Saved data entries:
--*--

(* ===== verification/BcWriter.v ===== *)
(** [eval/bc/writer.rs], [instrs.rs] and [definitely_assigned.rs]: writing bytecode.  The writer keeps
    the instructions written so far, which slots of the stack are in use, the local variables
    that are known to be assigned, and the loops that are open.  Addresses and counts are [u32];
    the panic of a function that is too big for them is kept apart from all
    others, as the error [CodeTooBig]. *)

From S2P Require Import Prelude Hashing TableMap FastString Symbol CodeMap.
From S2P Require Import DefParams OrdMap ParamSpec Def Ir World IrEval BcInstr.

Inductive CodeTooBig := TooBig.

(** [PatchAddr]: the instruction, which has one argument to patch. *)
Abbreviation PatchAddr := BcAddr.

Record BcWriterForLoop := mkForLoop {
  fl_iter : nat;
  fl_var : nat;
  fl_inner_addr : BcAddr;
  fl_end_addrs_to_patch : list PatchAddr;
}.
(** [BcStatementLocations]; [u32::MAX] marks an address where no statement starts. *)
Record BcStatementLocations := mkStmtLocs { sl_locs : list Span; sl_stmts : list Z }.

Section writer.
Context {V TC D KM : Type} `{!InstrLayout V TC D KM}.
Local Abbreviation Instr := (Instr V TC D KM).

Record BcWriter := mkWriter {
  w_instrs : list Instr;
  w_slow_args : list (BcAddr * BcInstrSlowArg);
  w_stmt_locs : BcStatementLocations;
  w_stack_size : nat;
  w_local_count : nat;
  w_definitely_assigned : list bool;
  w_max_stack_size : nat;
  w_for_loops : list BcWriterForLoop;
  w_max_loop_depth : nat;
}.
Local Abbreviation M A := (run BcWriter CodeTooBig A).
Implicit Types w : BcWriter.

Definition gets {A} (f : BcWriter → A) : M A := λ w, (Ok (f w), w).
Definition modify_w (f : BcWriter → BcWriter) : M () := λ w, (Ok (), f w).
Definition w_assert (b : bool) : M () := run_result (assert b).
(** A number that is stored in a [u32]. *)
Definition w_u32 (n : N) : M () :=
  run_result (if (Z.of_N n <=? u32_max)%Z then Ok () else Err TooBig).

Definition set_instrs (c : list Instr) w : BcWriter :=
  mkWriter c (w_slow_args w) (w_stmt_locs w) (w_stack_size w) (w_local_count w) (w_definitely_assigned w)
    (w_max_stack_size w) (w_for_loops w) (w_max_loop_depth w).
Definition set_slow_args (l : list (BcAddr * BcInstrSlowArg)) w : BcWriter :=
  mkWriter (w_instrs w) l (w_stmt_locs w) (w_stack_size w) (w_local_count w) (w_definitely_assigned w)
    (w_max_stack_size w) (w_for_loops w) (w_max_loop_depth w).
Definition set_stmt_locs (l : BcStatementLocations) w : BcWriter :=
  mkWriter (w_instrs w) (w_slow_args w) l (w_stack_size w) (w_local_count w) (w_definitely_assigned w)
    (w_max_stack_size w) (w_for_loops w) (w_max_loop_depth w).
Definition set_stack (n max : nat) w : BcWriter :=
  mkWriter (w_instrs w) (w_slow_args w) (w_stmt_locs w) n (w_local_count w) (w_definitely_assigned w)
    max (w_for_loops w) (w_max_loop_depth w).
Definition set_definitely_assigned (l : list bool) w : BcWriter :=
  mkWriter (w_instrs w) (w_slow_args w) (w_stmt_locs w) (w_stack_size w) (w_local_count w) l
    (w_max_stack_size w) (w_for_loops w) (w_max_loop_depth w).
Definition set_for_loops (l : list BcWriterForLoop) (max : nat) w : BcWriter :=
  mkWriter (w_instrs w) (w_slow_args w) (w_stmt_locs w) (w_stack_size w) (w_local_count w)
    (w_definitely_assigned w) (w_max_stack_size w) l max.

(** ** Instructions *)

Definition code_len (c : list Instr) : N := foldr (λ i n, (size_of_repr i + n)%N) 0%N c.
(** The current offset. *)
Definition ip : M BcAddr := a ← gets (λ w, code_len (w_instrs w)); _ ← w_u32 a; mret a.

Definition write_instr_ret_arg_explicit (slow_arg : BcInstrSlowArg) (i : Instr) : M BcAddr :=
  addr ← ip;
  _ ← modify_w (λ w, set_slow_args (w_slow_args w ++ [(addr, slow_arg)]) w);
  addr ← ip;
  _ ← modify_w (λ w, set_instrs (w_instrs w ++ [i]) w);
  mret addr.
Definition write_instr_ret_arg (sp : Span) (i : Instr) : M BcAddr :=
  write_instr_ret_arg_explicit (mkSlowArg sp []) i.
Definition write_instr_explicit (slow_arg : BcInstrSlowArg) (i : Instr) : M () :=
  _ ← write_instr_ret_arg_explicit slow_arg i; mret ().
Definition write_instr (sp : Span) (i : Instr) : M () := write_instr_explicit (mkSlowArg sp []) i.

(** [BcStatementLocations::push] and [mark_before_stmt]. *)
Definition stmt_locs_push (l : BcStatementLocations) (addr : BcAddr) (sp : Span) : BcStatementLocations :=
  let idx := N.to_nat (addr / BC_INSTR_ALIGN)%N in
  let stmts := sl_stmts l ++ replicate (S idx - length (sl_stmts l)) u32_max in
  mkStmtLocs (sl_locs l ++ [sp]) (<[idx := Z.of_nat (length (sl_locs l))]> stmts).
Definition stmt_at (l : BcStatementLocations) (offset : BcAddr) : option Span :=
  match sl_stmts l !! N.to_nat (offset / BC_INSTR_ALIGN)%N with
  | None => None
  | Some v => if (v =? u32_max)%Z then None else sl_locs l !! Z.to_nat v
  end.
Definition mark_before_stmt (sp : Span) : M () :=
  addr ← ip; modify_w (λ w, set_stmt_locs (stmt_locs_push (w_stmt_locs w) addr sp) w).

(** ** Patching *)

Fixpoint patch_code (c : list Instr) (a : BcAddr) (offset : BcAddrOffset) : result CodeTooBig (list Instr) :=
  match c with
  | [] => UB
  | i :: c =>
    if (a =? 0)%N then
      match jump_offset i with
      | Some o => _ ← assert (o =? FORWARD)%N; Ok (set_jump_offset offset i :: c)
      | None => UB
      end
    else if (a <? size_of_repr i)%N then UB
    else c ← patch_code c (a - size_of_repr i)%N offset; Ok (i :: c)
  end.
Definition patch_addr (a : PatchAddr) : M () :=
  addr ← ip;
  _ ← w_assert (a <=? addr)%N;
  c ← gets w_instrs;
  c ← run_result (patch_code c a (addr - a)%N);
  modify_w (set_instrs c).
Fixpoint patch_addrs (l : list PatchAddr) : M () :=
  match l with [] => mret () | a :: l => _ ← patch_addr a; patch_addrs l end.

(** ** Definite assignment *)

Definition try_definitely_assigned (l : nat) : M (option nat) :=
  n ← gets w_local_count;
  _ ← w_assert (l <? n);
  da ← gets w_definitely_assigned;
  b ← run_result (unwrap (da !! l));
  mret (if b : bool then Some l else None).
Definition mark_definitely_assigned (l : nat) : M () :=
  da ← gets w_definitely_assigned;
  _ ← w_assert (l <? length da);
  modify_w (set_definitely_assigned (<[l := true]> da)).
Definition save_definitely_assigned : M (list bool) := gets w_definitely_assigned.
Definition assert_smaller_then (saved current : list bool) : bool :=
  (length saved =? length current) &&
  forallb (λ '(a, b), b || negb a) (zip saved current).
Definition restore_definitely_assigned (saved : list bool) : M () :=
  da ← gets w_definitely_assigned;
  _ ← w_assert (assert_smaller_then saved da);
  modify_w (set_definitely_assigned saved).

(** ** Moves *)

(** A slot that exists now. *)
Definition assert_slot (slot : nat) : M () :=
  w ← gets (λ w, w_local_count w + w_stack_size w); w_assert (slot <? w).
Definition assert_local (slot : nat) : M () := n ← gets w_local_count; w_assert (slot <? n).

Definition write_const (sp : Span) (value : V) (slot : nat) : M () :=
  _ ← assert_slot slot; write_instr sp (InstrConst value slot).
Definition write_mov (sp : Span) (source target : nat) : M () :=
  _ ← assert_slot source;
  _ ← assert_slot target;
  if source =? target then mret () else write_instr sp (InstrMov source target).
Definition write_load_local (sp : Span) (slot target : nat) : M () :=
  _ ← assert_local slot;
  o ← try_definitely_assigned slot;
  match o with
  | Some slot => write_mov sp slot target
  | None => write_instr sp (InstrLoadLocal slot target)
  end.
Definition write_load_local_captured (sp : Span) (source target : nat) : M () :=
  _ ← assert_local source; _ ← assert_slot target; write_instr sp (InstrLoadLocalCaptured source target).
Definition write_store_local_captured (sp : Span) (source target : nat) : M () :=
  _ ← assert_slot source; _ ← assert_local target; write_instr sp (InstrStoreLocalCaptured source target).

(** ** Branches *)

Definition write_br (sp : Span) : M PatchAddr := write_instr_ret_arg sp (InstrBr FORWARD).
Definition write_if_not_br (cond : nat) (sp : Span) : M PatchAddr :=
  write_instr_ret_arg sp (InstrIfNotBr cond FORWARD).
Definition write_if_br (cond : nat) (sp : Span) : M PatchAddr :=
  write_instr_ret_arg sp (InstrIfBr cond FORWARD).

Definition writer_if_else_impl (cond : nat) (sp : Span) (then_block else_block : M ()) : M () :=
  definitely_assigned ← save_definitely_assigned;
  else_target ← write_if_not_br cond sp;
  _ ← then_block;
  end_target ← write_br sp;
  _ ← restore_definitely_assigned definitely_assigned;
  _ ← patch_addr else_target;
  _ ← else_block;
  _ ← patch_addr end_target;
  restore_definitely_assigned definitely_assigned.
Definition writer_if_else (cond : nat) (maybe_not : MaybeNot) (sp : Span) (then_block else_block : M ()) : M () :=
  match maybe_not with
  | MaybeId => writer_if_else_impl cond sp then_block else_block
  | MaybeNot_ => writer_if_else_impl cond sp else_block then_block
  end.

(** ** The stack *)

Definition stack_add (add : nat) : M () :=
  w ← gets (λ w, w);
  _ ← w_u32 (N.of_nat (w_stack_size w + add));
  modify_w (set_stack (w_stack_size w + add) (Nat.max (w_max_stack_size w) (w_stack_size w + add))).
Definition stack_sub (sub : nat) : M () :=
  w ← gets (λ w, w);
  _ ← w_assert (sub <=? w_stack_size w);
  modify_w (set_stack (w_stack_size w - sub) (w_max_stack_size w)).
(** The next slot of the stack. *)
Definition top_slot : M nat :=
  n ← gets (λ w, w_local_count w + w_stack_size w); _ ← w_u32 (N.of_nat n); mret n.

Definition alloc_slot {R} (k : nat → M R) : M R :=
  slot ← top_slot; _ ← stack_add 1; r ← k slot; _ ← stack_sub 1; mret r.
Definition alloc_slots {R} (count : nat) (k : BcSlotInRange → M R) : M R :=
  start ← top_slot;
  _ ← w_u32 (N.of_nat (start + count));
  _ ← stack_add count; r ← k (mkRange start (start + count)); _ ← stack_sub count; mret r.
(** [alloc_slots_c], for two slots. *)
Definition alloc_slots_2 {R} (k : nat → nat → M R) : M R :=
  alloc_slots 2 (λ r, k (range_start r) (range_start r + 1)).

(** The loop of [alloc_slots_for_exprs]: [expr] may use more of the stack for a while. *)
Definition fill_slots {K} (expr : nat → K → M ()) :=
  fix go (exprs : list K) (end_ : nat) : M nat :=
    match exprs with
    | [] => mret end_
    | item :: exprs => _ ← stack_add 1; _ ← expr end_ item; go exprs (end_ + 1)
    end.
Definition alloc_filled {R} (fill : nat → M nat) (k : BcSlotInRange → M R) : M R :=
  start ← top_slot;
  end_ ← fill start;
  let range := if end_ =? start then range_default else mkRange start end_ in
  r ← k range;
  _ ← stack_sub (end_ - start);
  mret r.
Definition alloc_slots_for_exprs {K R} (exprs : list K) (expr : nat → K → M ()) (k : BcSlotInRange → M R) : M R :=
  alloc_filled (fill_slots expr exprs) k.

(** ** Loops *)

Definition last_loop : M BcWriterForLoop := l ← gets w_for_loops; run_result (unwrap (last l)).
Definition push_end_addr (a : PatchAddr) : M () :=
  l ← gets w_for_loops;
  n ← gets w_max_loop_depth;
  match last l with
  | Some loop =>
    modify_w (set_for_loops
      (take (length l - 1) l ++
       [mkForLoop (fl_iter loop) (fl_var loop) (fl_inner_addr loop) (fl_end_addrs_to_patch loop ++ [a])]) n)
  | None => run_result Panic
  end.

Definition write_continue (sp : Span) : M () :=
  loops ← gets w_for_loops;
  _ ← w_assert (1 <=? length loops);
  for_loop ← last_loop;
  addr ← ip;
  _ ← w_assert (fl_inner_addr for_loop <=? addr)%N;
  end_patch ← write_instr_ret_arg sp
    (InstrContinue (fl_iter for_loop) (length loops - 1) (fl_var for_loop)
       (addr - fl_inner_addr for_loop)%N FORWARD);
  push_end_addr end_patch.
Definition write_break (sp : Span) : M () :=
  for_loop ← last_loop;
  end_patch ← write_instr_ret_arg sp (InstrBreak (fl_iter for_loop) FORWARD);
  push_end_addr end_patch.

Definition writer_for (over var : nat) (sp : Span) (body : M ()) : M () :=
  alloc_slot (λ iter,
    definitely_assigned ← save_definitely_assigned;
    loops ← gets w_for_loops;
    end_patch ← write_instr_ret_arg sp (InstrIter over (length loops) iter var FORWARD);
    inner_addr ← ip;
    max ← gets w_max_loop_depth;
    let loops' := loops ++ [mkForLoop iter var inner_addr [end_patch]] in
    _ ← modify_w (set_for_loops loops' (Nat.max max (length loops')));
    _ ← body;
    _ ← write_continue sp;
    for_loop ← last_loop;
    _ ← modify_w (λ w, set_for_loops (take (length (w_for_loops w) - 1) (w_for_loops w)) (w_max_loop_depth w) w);
    _ ← patch_addrs (fl_end_addrs_to_patch for_loop);
    restore_definitely_assigned definitely_assigned).

Fixpoint write_iter_stops (sp : Span) (loops : list BcWriterForLoop) : M () :=
  match loops with [] => mret () | l :: loops => _ ← write_instr sp (InstrIterStop (fl_iter l)); write_iter_stops sp loops end.
Definition write_iter_stop (sp : Span) : M () := loops ← gets w_for_loops; write_iter_stops sp (reverse loops).

(** ** Start and end *)

Fixpoint mark_locals (l : list nat) : M () :=
  match l with [] => mret () | x :: l => _ ← mark_definitely_assigned x; mark_locals l end.
Definition BcWriter_new (local_count param_count : nat) : result CodeTooBig BcWriter :=
  let w := mkWriter [] [] (mkStmtLocs [] []) 0 local_count (replicate local_count false) 0 [] 0 in
  let init : M () :=
    _ ← w_assert (param_count <=? local_count); _ ← w_u32 (N.of_nat local_count);
    mark_locals (seq 0 param_count) in
  match init w with
  | (Ok _, w) => Ok w
  | (Err e, _) => Err e
  | (Fault f, _) => Fault f
  end.

(** [Bc]. *)
Record Bc := mkBc {
  bc_instrs : list Instr;
  bc_stmt_locs : BcStatementLocations;
  bc_local_count : nat;
  bc_max_stack_size : nat;
  bc_max_loop_depth : nat;
}.
Definition writer_finish : M Bc :=
  w ← gets (λ w, w);
  _ ← w_assert (w_stack_size w =? 0);
  _ ← w_assert (length (w_for_loops w) =? 0);
  addr ← ip;
  let instrs := w_instrs w ++ [InstrEnd addr (w_slow_args w)] in
  mret (mkBc instrs (w_stmt_locs w) (w_local_count w) (w_max_stack_size w) (w_max_loop_depth w)).
End writer.
Arguments BcWriter : clear implicits.
Arguments Bc : clear implicits.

--*--

There is a run of lines above from the one with "Implicit Types w : BcWriter." to the one with "run_result (if (Z.of_N"; print exactly that run, both ends included, and nothing else.

Implicit Types w : BcWriter.

Definition gets {A} (f : BcWriter → A) : M A := λ w, (Ok (f w), w).
Definition modify_w (f : BcWriter → BcWriter) : M () := λ w, (Ok (), f w).
Definition w_assert (b : bool) : M () := run_result (assert b).
(** A number that is stored in a [u32]. *)
Definition w_u32 (n : N) : M () :=
  run_result (if (Z.of_N n <=? u32_max)%Z then Ok () else Err TooBig).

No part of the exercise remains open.